#### [Exercise]
Each line in the records below, from the one that contains "replace (Z.pred (Z.of_nat" to the one that contains "map (fun a => (arc_x cx (radius - t)", should be reproduced exactly, the first and last included.

#### [Material supplied]
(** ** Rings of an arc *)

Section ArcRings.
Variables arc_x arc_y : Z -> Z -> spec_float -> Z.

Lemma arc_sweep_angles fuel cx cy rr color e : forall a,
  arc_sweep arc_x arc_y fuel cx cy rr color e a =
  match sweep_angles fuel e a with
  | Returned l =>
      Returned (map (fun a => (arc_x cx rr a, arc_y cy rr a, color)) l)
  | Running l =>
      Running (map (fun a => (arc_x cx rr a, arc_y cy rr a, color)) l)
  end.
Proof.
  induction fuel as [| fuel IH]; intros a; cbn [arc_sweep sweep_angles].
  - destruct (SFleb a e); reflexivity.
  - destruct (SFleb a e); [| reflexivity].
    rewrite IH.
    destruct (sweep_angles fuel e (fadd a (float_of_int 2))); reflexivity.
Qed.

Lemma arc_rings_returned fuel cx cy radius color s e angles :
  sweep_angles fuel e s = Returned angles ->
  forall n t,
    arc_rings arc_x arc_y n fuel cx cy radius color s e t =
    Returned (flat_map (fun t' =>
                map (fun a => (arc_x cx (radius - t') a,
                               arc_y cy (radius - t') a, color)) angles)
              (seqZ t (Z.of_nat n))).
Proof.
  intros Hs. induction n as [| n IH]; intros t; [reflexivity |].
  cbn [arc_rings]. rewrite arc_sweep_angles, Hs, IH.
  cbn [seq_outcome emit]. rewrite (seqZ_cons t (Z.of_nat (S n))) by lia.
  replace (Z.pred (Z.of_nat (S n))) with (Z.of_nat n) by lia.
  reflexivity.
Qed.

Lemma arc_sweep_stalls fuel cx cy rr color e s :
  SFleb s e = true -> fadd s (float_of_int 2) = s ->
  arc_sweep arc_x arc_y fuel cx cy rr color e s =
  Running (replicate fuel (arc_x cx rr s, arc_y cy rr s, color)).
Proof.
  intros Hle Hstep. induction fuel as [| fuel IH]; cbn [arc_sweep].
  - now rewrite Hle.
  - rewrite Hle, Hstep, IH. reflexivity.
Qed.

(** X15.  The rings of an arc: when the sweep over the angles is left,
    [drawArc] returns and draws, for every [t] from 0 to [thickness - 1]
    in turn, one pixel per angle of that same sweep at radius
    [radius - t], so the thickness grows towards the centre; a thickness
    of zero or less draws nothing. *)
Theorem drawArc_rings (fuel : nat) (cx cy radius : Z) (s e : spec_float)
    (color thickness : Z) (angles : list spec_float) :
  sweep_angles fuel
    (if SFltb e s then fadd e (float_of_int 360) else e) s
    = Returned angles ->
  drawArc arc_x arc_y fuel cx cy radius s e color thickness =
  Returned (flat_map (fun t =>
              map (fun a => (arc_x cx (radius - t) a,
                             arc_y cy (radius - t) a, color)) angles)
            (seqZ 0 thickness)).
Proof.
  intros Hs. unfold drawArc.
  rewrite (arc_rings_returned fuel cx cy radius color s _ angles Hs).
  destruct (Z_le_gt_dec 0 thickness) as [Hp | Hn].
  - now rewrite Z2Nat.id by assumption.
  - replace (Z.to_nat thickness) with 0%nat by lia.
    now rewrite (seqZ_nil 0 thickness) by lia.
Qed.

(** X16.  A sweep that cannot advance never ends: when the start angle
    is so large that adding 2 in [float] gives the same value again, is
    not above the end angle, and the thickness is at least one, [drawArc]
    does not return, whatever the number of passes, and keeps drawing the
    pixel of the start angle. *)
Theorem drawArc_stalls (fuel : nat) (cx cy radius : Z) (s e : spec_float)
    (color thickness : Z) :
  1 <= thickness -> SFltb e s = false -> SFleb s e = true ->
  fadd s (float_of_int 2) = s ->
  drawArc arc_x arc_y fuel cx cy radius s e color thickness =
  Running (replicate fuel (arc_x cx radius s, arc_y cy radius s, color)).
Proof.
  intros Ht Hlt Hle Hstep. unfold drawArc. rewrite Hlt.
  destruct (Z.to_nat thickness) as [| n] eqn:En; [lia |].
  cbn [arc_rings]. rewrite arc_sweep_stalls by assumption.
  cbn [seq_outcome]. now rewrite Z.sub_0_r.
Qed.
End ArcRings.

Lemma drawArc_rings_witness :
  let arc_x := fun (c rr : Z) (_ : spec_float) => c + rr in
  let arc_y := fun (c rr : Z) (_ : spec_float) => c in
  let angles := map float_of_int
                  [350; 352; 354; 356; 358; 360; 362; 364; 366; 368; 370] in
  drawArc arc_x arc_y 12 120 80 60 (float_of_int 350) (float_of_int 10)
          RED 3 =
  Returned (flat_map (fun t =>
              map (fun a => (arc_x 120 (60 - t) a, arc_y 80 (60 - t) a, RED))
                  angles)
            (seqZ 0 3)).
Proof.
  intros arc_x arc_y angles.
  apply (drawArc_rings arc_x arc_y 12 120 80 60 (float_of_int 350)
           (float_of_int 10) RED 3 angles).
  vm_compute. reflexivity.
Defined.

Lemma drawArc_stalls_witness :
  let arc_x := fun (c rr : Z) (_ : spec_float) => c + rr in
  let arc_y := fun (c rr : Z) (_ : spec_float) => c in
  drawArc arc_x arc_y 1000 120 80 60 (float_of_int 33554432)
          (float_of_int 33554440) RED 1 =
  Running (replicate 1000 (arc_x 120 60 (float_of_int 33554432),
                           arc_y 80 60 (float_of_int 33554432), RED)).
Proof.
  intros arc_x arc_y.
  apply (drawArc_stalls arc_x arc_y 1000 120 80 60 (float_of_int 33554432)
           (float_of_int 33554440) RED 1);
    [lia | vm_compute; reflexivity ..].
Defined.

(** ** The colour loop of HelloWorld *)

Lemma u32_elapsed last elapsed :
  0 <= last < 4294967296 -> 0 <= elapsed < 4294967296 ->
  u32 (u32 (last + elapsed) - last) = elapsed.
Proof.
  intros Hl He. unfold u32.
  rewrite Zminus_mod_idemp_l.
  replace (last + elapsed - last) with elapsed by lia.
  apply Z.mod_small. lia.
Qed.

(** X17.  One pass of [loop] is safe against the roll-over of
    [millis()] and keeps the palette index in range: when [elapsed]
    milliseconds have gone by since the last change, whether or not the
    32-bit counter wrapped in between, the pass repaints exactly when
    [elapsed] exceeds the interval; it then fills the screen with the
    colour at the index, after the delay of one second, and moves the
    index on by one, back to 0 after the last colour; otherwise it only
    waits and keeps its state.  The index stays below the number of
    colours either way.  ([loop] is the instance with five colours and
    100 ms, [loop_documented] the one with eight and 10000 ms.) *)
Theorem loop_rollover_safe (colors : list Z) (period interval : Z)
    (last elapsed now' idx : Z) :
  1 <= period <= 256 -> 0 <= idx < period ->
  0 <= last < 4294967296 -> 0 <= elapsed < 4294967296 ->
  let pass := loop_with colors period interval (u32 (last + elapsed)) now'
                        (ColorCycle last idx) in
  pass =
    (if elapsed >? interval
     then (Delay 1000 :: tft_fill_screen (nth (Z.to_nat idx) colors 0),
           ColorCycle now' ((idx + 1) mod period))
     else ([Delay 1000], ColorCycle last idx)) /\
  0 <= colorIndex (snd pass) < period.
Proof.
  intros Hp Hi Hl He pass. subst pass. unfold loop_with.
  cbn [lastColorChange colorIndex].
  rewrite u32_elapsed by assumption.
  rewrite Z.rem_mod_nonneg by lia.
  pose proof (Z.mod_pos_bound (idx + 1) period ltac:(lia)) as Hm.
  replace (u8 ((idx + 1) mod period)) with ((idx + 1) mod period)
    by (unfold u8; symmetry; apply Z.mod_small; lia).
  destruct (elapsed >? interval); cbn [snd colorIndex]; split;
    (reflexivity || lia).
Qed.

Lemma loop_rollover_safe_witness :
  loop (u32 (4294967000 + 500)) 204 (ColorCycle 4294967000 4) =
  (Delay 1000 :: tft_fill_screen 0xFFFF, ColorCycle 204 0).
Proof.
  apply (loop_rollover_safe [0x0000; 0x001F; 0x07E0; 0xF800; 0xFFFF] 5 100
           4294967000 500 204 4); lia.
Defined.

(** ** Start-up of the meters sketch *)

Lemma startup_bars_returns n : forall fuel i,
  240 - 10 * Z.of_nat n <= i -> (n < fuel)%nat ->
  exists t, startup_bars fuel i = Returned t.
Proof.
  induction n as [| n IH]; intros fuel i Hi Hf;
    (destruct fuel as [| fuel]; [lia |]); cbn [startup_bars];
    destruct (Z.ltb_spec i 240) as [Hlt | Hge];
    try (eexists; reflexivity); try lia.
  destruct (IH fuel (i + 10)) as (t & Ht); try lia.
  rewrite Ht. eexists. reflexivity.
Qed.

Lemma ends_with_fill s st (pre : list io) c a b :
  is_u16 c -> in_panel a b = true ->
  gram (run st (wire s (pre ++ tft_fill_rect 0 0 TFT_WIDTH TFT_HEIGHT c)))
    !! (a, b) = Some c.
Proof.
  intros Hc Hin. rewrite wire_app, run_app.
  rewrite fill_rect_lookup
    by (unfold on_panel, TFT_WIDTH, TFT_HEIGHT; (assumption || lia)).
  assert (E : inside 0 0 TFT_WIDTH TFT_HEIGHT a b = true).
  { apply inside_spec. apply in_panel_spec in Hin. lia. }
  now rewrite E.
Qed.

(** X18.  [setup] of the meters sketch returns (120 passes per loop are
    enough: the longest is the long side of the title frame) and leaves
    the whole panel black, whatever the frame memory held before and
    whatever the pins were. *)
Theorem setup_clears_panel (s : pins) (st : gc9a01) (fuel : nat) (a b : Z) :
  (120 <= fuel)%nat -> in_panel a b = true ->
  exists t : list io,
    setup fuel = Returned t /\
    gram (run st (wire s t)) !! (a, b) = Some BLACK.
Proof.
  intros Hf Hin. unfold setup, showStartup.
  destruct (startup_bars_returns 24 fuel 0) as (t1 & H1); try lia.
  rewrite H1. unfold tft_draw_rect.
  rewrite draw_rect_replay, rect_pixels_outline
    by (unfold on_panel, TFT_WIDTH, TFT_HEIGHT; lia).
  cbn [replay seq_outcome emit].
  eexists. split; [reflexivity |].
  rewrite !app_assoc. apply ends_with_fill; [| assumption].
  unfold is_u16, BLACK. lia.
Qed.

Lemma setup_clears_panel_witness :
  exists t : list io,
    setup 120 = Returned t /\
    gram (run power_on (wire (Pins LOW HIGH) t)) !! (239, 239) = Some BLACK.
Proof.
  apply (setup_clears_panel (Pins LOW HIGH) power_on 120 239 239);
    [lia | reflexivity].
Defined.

...

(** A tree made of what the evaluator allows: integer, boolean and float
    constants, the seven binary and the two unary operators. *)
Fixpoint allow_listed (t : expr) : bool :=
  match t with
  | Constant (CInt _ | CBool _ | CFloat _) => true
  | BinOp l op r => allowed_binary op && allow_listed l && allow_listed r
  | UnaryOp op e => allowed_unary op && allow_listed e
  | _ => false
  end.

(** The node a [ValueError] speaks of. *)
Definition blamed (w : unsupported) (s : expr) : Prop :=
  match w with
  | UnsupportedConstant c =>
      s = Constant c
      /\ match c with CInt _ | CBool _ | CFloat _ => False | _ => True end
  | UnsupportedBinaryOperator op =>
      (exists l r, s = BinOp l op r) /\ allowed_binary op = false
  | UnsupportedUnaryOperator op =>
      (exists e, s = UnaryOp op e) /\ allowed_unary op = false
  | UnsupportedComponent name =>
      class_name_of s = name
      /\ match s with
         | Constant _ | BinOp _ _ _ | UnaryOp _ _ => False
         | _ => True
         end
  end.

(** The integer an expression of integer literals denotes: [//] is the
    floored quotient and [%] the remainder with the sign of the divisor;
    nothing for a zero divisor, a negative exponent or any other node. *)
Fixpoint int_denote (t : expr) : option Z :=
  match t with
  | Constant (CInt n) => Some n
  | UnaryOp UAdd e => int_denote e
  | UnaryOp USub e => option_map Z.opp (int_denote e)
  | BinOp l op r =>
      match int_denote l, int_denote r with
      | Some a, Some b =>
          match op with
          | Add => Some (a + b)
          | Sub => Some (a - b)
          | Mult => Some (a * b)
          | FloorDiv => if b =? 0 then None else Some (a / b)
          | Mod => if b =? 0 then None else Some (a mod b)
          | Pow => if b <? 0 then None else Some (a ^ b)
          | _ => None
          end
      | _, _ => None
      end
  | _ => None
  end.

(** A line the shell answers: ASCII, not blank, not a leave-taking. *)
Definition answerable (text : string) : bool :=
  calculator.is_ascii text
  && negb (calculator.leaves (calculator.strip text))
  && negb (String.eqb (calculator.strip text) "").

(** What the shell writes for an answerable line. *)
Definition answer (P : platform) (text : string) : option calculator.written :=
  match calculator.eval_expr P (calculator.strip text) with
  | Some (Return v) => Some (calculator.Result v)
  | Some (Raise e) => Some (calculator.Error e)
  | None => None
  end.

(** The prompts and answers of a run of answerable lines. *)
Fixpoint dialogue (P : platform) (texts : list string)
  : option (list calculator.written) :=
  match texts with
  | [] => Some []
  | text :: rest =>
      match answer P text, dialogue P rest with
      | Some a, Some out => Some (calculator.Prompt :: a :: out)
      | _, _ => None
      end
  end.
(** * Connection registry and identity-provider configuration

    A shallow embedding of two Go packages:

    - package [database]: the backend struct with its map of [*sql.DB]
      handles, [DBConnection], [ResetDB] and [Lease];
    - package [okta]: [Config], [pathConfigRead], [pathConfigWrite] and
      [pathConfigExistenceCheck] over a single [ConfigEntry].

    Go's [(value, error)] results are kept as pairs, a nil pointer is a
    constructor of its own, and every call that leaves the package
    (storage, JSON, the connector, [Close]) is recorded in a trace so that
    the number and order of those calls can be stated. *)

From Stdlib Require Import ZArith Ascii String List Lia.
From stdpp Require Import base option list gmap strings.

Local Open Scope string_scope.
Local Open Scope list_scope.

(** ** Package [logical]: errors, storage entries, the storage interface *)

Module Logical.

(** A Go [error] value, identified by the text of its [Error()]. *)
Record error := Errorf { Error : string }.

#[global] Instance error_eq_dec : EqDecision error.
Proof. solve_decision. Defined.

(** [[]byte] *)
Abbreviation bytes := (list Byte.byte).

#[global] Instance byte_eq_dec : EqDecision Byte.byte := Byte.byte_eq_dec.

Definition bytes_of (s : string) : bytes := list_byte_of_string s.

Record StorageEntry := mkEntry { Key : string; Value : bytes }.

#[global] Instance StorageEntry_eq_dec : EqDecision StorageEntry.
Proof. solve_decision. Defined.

#### [Exercise answer]
  replace (Z.pred (Z.of_nat (S n))) with (Z.of_nat n) by lia.
  reflexivity.
Qed.

Lemma arc_sweep_stalls fuel cx cy rr color e s :
  SFleb s e = true -> fadd s (float_of_int 2) = s ->
  arc_sweep arc_x arc_y fuel cx cy rr color e s =
  Running (replicate fuel (arc_x cx rr s, arc_y cy rr s, color)).
Proof.
  intros Hle Hstep. induction fuel as [| fuel IH]; cbn [arc_sweep].
  - now rewrite Hle.
  - rewrite Hle, Hstep, IH. reflexivity.
Qed.

(** X15.  The rings of an arc: when the sweep over the angles is left,
    [drawArc] returns and draws, for every [t] from 0 to [thickness - 1]
    in turn, one pixel per angle of that same sweep at radius
    [radius - t], so the thickness grows towards the centre; a thickness
    of zero or less draws nothing. *)
Theorem drawArc_rings (fuel : nat) (cx cy radius : Z) (s e : spec_float)
    (color thickness : Z) (angles : list spec_float) :
  sweep_angles fuel
    (if SFltb e s then fadd e (float_of_int 360) else e) s
    = Returned angles ->
  drawArc arc_x arc_y fuel cx cy radius s e color thickness =
  Returned (flat_map (fun t =>
              map (fun a => (arc_x cx (radius - t) a,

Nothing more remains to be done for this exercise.